Root Cause
BonkDAO's on-chain governance lacked three critical safeguards that together made a takeover trivially cheap relative to the prize:
- No timelock: Approved proposals executed immediately — there was no delay window for the community or a guardian to detect and cancel a malicious proposal.
- No quorum floor: The vote passed with only 2.9% of token holders participating. Governance rules did not require a minimum absolute or percentage turnout to be valid.
- No vote-delay period: Tokens purchased in the days before the proposal were immediately eligible to vote, allowing the attacker to accumulate and vote without a cooling period.

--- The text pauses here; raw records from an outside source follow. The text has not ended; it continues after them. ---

(** A file without a callback cannot be read; it counts as one that no
    platform could address. *)
Definition unaddressable : list byte := replicate (Z.to_nat (usize_max + 1)) x00.
Definition input_bytes (f : FfiInputFile N) : list byte :=
  match pread_fn (in_raw f) with Some _ => seen (in_ctx (in_raw f)) | None => unaddressable end.

Lemma pread_range_keeps fn r (f : FfiInputFile N) :
  let f' := (pread_range fn r f).2 in
  pread_fn (in_raw f') = pread_fn (in_raw f) ∧ seen (in_ctx (in_raw f')) = seen (in_ctx (in_raw f)).
Proof.
  unfold pread_range. pose proof (call_pread_keeps fn (in_ctx (in_raw f)) (pos r) (buf_len r)) as Hk.
  by destruct (call_pread _ _ _ _) as [[status buf] n'].
Qed.

Lemma pread_range_spec fn r (f : FfiInputFile N) :
  request_wf r →
  let d := seen (in_ctx (in_raw f)) in
  let res := (pread_range fn r f).1 in
  (in_range d r → res = Ok (read_range d r)) ∧
  (∀ buf, res = Ok buf → in_range d r ∧ buf = read_range d r).
Proof.
  intros [Hp Hl]. unfold pread_range.
  pose proof (call_pread_serves fn (in_ctx (in_raw f)) (pos r) (buf_len r) Hp Hl) as Hs.
  destruct (call_pread _ _ _ _) as [[status buf] n']. destruct Hs as [Hin Hbuf]. cbn. split.
  - intros Hr. assert (status = 0) as -> by by apply Hin. cbn. by rewrite Hbuf.
  - intros buf'. destruct (Z.eqb_spec status 0) as [->|]; cbn; [|done]. intros [= <-].
    split; [by apply Hin|by apply Hbuf].
Qed.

// Simplified example of the vulnerable EVM governance pattern (OpenZeppelin Governor)
contract VulnerableGovernor is Governor {
// No TimelockController — proposals execute immediately after vote ends
// No quorumNumerator set — any turnout, however small, is valid
// votingDelay() returns 0 — freshly acquired tokens can vote immediately
function _execute(
uint256 proposalId,
address[] memory targets,
uint256[] memory values,
bytes[] memory calldatas,
bytes32 descriptionHash
) internal override {
// Executes without any timelock buffer
super._execute(proposalId, targets, values, calldatas, descriptionHash);
}
}
The attacker accumulated enough BONK over several days at a cost of ~$4.4M, submitted a treasury-drain proposal, and because fewer than 3% of token holders voted, controlled 99.878% of the votes cast from just 7 wallets vs. 18,000+ non-participating members. The proposal passed automatically and the ~$20M treasury was drained with no delay.

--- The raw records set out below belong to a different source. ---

(* ===== verification/ToyJava.v ===== *)
(** * A small Java virtual machine

    An instance of the environment that runs: a heap of arrays, strings and
    result objects, files in memory, and a pending exception.  The theorems
    hold for every virtual machine; this one shows that their hypotheses can. *)

From S2P Require Import Prelude RustStd Error Native Jni.

Record ToyJvm : Type := toy_jvm {
  t_next : positive;
  t_bytes : gmap Z (list Z);
  t_longs : gmap Z (list Z);
  t_floats : gmap Z (list f32);
  t_results : gmap Z (list Z * list f32);
  t_files : gmap Z (list byte);
  t_strings : gmap Z str;
  t_arrays : gmap Z (list Z);
  t_pending : option str
}.
Definition toy_file_of (j : ToyJvm) (o : Z) : list byte := default [] (t_files j !! o).
Definition toy_with_bytes (m : gmap Z (list Z)) (j : ToyJvm) : ToyJvm :=
  toy_jvm (t_next j + 1) m (t_longs j) (t_floats j) (t_results j) (t_files j) (t_strings j) (t_arrays j) (t_pending j).
Definition toy_with_longs (m : gmap Z (list Z)) (j : ToyJvm) : ToyJvm :=
  toy_jvm (t_next j + 1) (t_bytes j) m (t_floats j) (t_results j) (t_files j) (t_strings j) (t_arrays j) (t_pending j).
Definition toy_with_floats (m : gmap Z (list f32)) (j : ToyJvm) : ToyJvm :=
  toy_jvm (t_next j + 1) (t_bytes j) (t_longs j) m (t_results j) (t_files j) (t_strings j) (t_arrays j) (t_pending j).
Definition toy_with_results (m : gmap Z (list Z * list f32)) (j : ToyJvm) : ToyJvm :=
  toy_jvm (t_next j + 1) (t_bytes j) (t_longs j) (t_floats j) m (t_files j) (t_strings j) (t_arrays j) (t_pending j).
Definition toy_with_files (m : gmap Z (list byte)) (j : ToyJvm) : ToyJvm :=
  toy_jvm (t_next j) (t_bytes j) (t_longs j) (t_floats j) (t_results j) m (t_strings j) (t_arrays j) (t_pending j).

Definition toy_new {A} (get : ToyJvm -> gmap Z A) (put : gmap Z A -> ToyJvm -> ToyJvm) (v : A) : ST ToyJvm str Z :=
  λ j, (Ok (Zpos (t_next j)), put (<[Zpos (t_next j) := v]> (get j)) j).
Definition toy_new_array {A} (get : ToyJvm -> gmap Z (list A)) put (x : A) (n : Z) : ST ToyJvm str Z :=
  λ j, if 0 <=? n then toy_new get put (replicate (Z.to_nat n) x) j else (Err (lit "NegativeArraySizeException"), j).
(** Only the region at the start is ever set. *)
Definition toy_set_region {A} (get : ToyJvm -> gmap Z (list A)) (put : gmap Z (list A) -> ToyJvm -> ToyJvm)
    (a i : Z) (l : list A) : ST ToyJvm str unit := λ j,
  match get j !! a with
  | Some old =>
      if (i =? 0) && (blen l <=? blen old) then (Ok tt, put (<[a := l ++ drop (List.length l) old]> (get j)) j)
      else (Err (lit "ArrayIndexOutOfBoundsException"), j)
  | None => (Err (lit "NullPointerException"), j)
  end.
Definition toy_get {A} (o : option A) : ST ToyJvm str A := λ j, (ok_or o (lit "NullPointerException"), j).

Definition toy_call (o : Z) (name : string) (args : list (JValue Z)) : ST ToyJvm str unit := λ j,
  match args with
  | [JObjectValue a; JInt 0; JInt n] =>
      match t_bytes j !! a with
      | Some arr =>
          if (0 <=? n) && (n <=? blen arr) then
            (Ok tt, toy_with_files
              (<[o := toy_file_of j o ++ (i8_as_u8 <$> take (Z.to_nat n) arr)]> (t_files j)) j)
          else (Err (lit "IndexOutOfBoundsException"), j)
      | None => (Err (lit "NullPointerException"), j)
      end
  | [JLong p; JObjectValue a; JInt 0; JInt n] =>
      let d := toy_file_of j o in
      if (0 <=? p) && (0 <=? n) && (p + n <=? blen d) then
        (Ok tt, toy_with_bytes (<[a := u8_as_i8 <$> slice p n d]> (t_bytes j)) j)
      else (Err (lit "EOFException"), j)
  | [] => (Ok tt, j)
  | _ => (Err (lit "NoSuchMethodError"), j)
  end.

Definition toy_object (args : list (JValue Z)) : ST ToyJvm str Z := λ j,
  match args with
  | [JObjectValue a; JObjectValue b] =>
      match t_longs j !! a, t_floats j !! b with
      | Some ids, Some ss => toy_new t_results toy_with_results (ids, ss) j
      | _, _ => (Err (lit "NullPointerException"), j)
      end
  | _ => toy_new t_longs toy_with_longs [] j
  end.

#[local] Instance toy_env : JNIEnv ToyJvm := {
  JObject := Z;
  null_object := 0;
  object_is_null o := o =? 0;
  attach_current_thread j := (Ok tt, j);
  get_java_vm j := (Ok tt, j);
  new_global_ref o j := (Ok o, j);
  get_array_length a j :=
    toy_get (match t_bytes j !! a with Some l => Some (blen l) | None => blen <$> t_arrays j !! a end) j;
  get_object_array_element a i j := toy_get (l ← t_arrays j !! a; l !! Z.to_nat i) j;
  get_string o j := toy_get (t_strings j !! o) j;
  convert_byte_array a j := toy_get ((λ l : list Z, i8_as_u8 <$> l) <$> t_bytes j !! a) j;
  new_byte_array := toy_new_array t_bytes toy_with_bytes 0;
  set_byte_array_region := toy_set_region t_bytes toy_with_bytes;
  get_byte_array_region a i n j := toy_get ((λ l : list Z, take (Z.to_nat n) (drop (Z.to_nat i) l)) <$> t_bytes j !! a) j;
  new_long_array := toy_new_array t_longs toy_with_longs 0;
  set_long_array_region := toy_set_region t_longs toy_with_longs;
  new_float_array := toy_new_array t_floats toy_with_floats f32_zero;
  set_float_array_region := toy_set_region t_floats toy_with_floats;
  call_method o name _ args := toy_call o name args;
  new_object _ _ args := toy_object args;
  throw_new _ message j :=
    (Ok tt, toy_jvm (t_next j) (t_bytes j) (t_longs j) (t_floats j) (t_results j) (t_files j) (t_strings j)
              (t_arrays j) (Some message))
}.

Note: BonkDAO runs on Solana, not an EVM chain. However, the governance attack pattern — low quorum threshold, no timelock, freshly acquired tokens eligible to vote — is directly applicable to EVM governance systems (Compound Governor Bravo, OpenZeppelin Governor, Uniswap governance) and represents a canonical pattern auditors must check on every governance-controlled protocol.
Attack Steps
| Step | Action | Detail |
|---|---|---|
| 1 | Accumulate BONK gradually over several days | ~$4.4M spent buying ~1% of circulating supply across multiple wallets |
| 2 | Submit malicious treasury-drain proposal | Proposal structured to transfer ~$20M in treasury BONK to attacker-controlled addresses |
| 3 | Vote begins — only 2.9% of holders participate | 7 attacker wallets cast 99.878% of all votes in favor |
| 4 | Proposal passes — executes immediately (no timelock) | On-chain execution transfers the full treasury |
| 5 | ~$20M in BONK moved to exchanges | Attacker begins liquidating; BONK token falls ~8–9% |
Impact
- Loss: ~$20,000,000 (BONK tokens)
- Chain: Solana (governance attack pattern applies universally to EVM)
- Protocol: BonkDAO
- Date: ~July 7, 2026
- Attack cost vs. prize ratio: ~$4.4M spent to steal ~$20M (4.5× ROI, ignoring price impact)

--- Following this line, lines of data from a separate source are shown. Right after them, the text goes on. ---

Lemma java_pread_each_spec reqs (s : JavaInput J) :
  let '(r, s') := java_pread_each reqs s in
  served_by s' = served_by s ∧
  (∀ bufs, r = Ok bufs → Forall request_wf reqs →
     Forall (in_range (served_by s)) reqs ∧ bufs = read_range (served_by s) <$> reqs).
Proof.
  revert s. induction reqs as [|req reqs IH]; intros s; [split; [done|]; by intros bufs [= <-]|].
  cbn [java_pread_each]. unfold mbind, ST_bind. pose proof (java_pread_range_spec req s) as Hs.
  destruct (java_pread_range req s) as [[buf|e] s1]; destruct Hs as (_ & Hs1 & Hok); [|done].
  specialize (IH s1). destruct (java_pread_each reqs s1) as [[bufs|e] s2]; destruct IH as [Hs2 Hall]; cbn;
    (split; [congruence|]); [|done].
  intros bufs' [= <-] Hwf. inversion Hwf as [|? ? Hr Hrs]; subst.
  destruct (Hok _ eq_refl Hr) as [? ->]. destruct (Hall _ eq_refl Hrs) as [? ->]. rewrite Hs1 in *.
  split; [by constructor|done].
Qed.

#[export] Instance JavaInput_ReadsData : ReadsData (JavaInput J) served_by.
Proof.
  assert (∀ reqs s, let '(r, s') := pread reqs s in served_by s' = served_by s ∧
    (∀ bufs, r = Ok bufs → Forall request_wf reqs →
       Forall (in_range (served_by s)) reqs ∧ bufs = read_range (served_by s) <$> reqs)) as Hs.
  { intros reqs [j o]. unfold pread, JavaInput_SeekRead, JavaInput_pread, env_input, env_io, mbind, ST_bind. cbn [input_jvm].
    pose proof (attach_keeps j o) as Ha. destruct (attach_current_thread j) as [[[]|e] j1]; cbn [map_err snd] in *.
    - pose proof (java_pread_each_spec reqs (java_input j1 o)) as Hr. cbn [input_object].
      destruct (java_pread_each reqs _) as [r s']. unfold served_by in *. cbn [input_jvm input_object] in *. by rewrite Ha in Hr.
    - unfold served_by. by split. }
  split.
  - intros reqs s. specialize (Hs reqs s). destruct (pread reqs s). apply Hs.
  - intros reqs s bufs s' Hwf Hr. specialize (Hs reqs s). rewrite Hr in Hs. by apply Hs.
Qed.
End Files.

- Token impact: BONK fell 8–9%; protocol has no code patch path — this was a mechanism exploit, not a bug
Lessons for Auditors
- Require a TimelockController: Every governance system should impose a minimum execution delay (24–72 hours) between a proposal passing and its on-chain execution. OpenZeppelin's
TimelockControlleris the standard EVM implementation. This is the single highest-impact safeguard. - Set a meaningful quorum floor: A quorum of 1–4% of circulating supply is a common minimum but may be insufficient for protocols with passive token bases. Model the worst-case attacker purchase cost at different quorum thresholds — if it is below 10× the treasury value, the governance is economically exploitable.
- Vote-delay period: Require a
votingDelay(e.g., 1–2 days) between proposal submission and the start of the voting window. Tokens acquired after proposal submission should not be eligible to vote on that proposal. - Treasury guardian / veto role: Consider a multisig guardian with the authority to cancel proposals before execution — especially for treasury transfers above a threshold. This is a circuit breaker, not a replacement for proper governance design.
- Participation incentives: Low voter turnout is the structural vulnerability. Protocols should monitor governance participation and implement delegation programs, vote-escrow mechanics, or off-chain snapshot voting with on-chain ratification to keep effective participation high.
- Cost-of-attack modelling: Audit teams should calculate the cost to purchase a controlling stake (including price impact) vs. the total value of assets a malicious proposal could capture. If the ratio is below 10×, flag it as a critical governance risk regardless of whether a code vulnerability exists.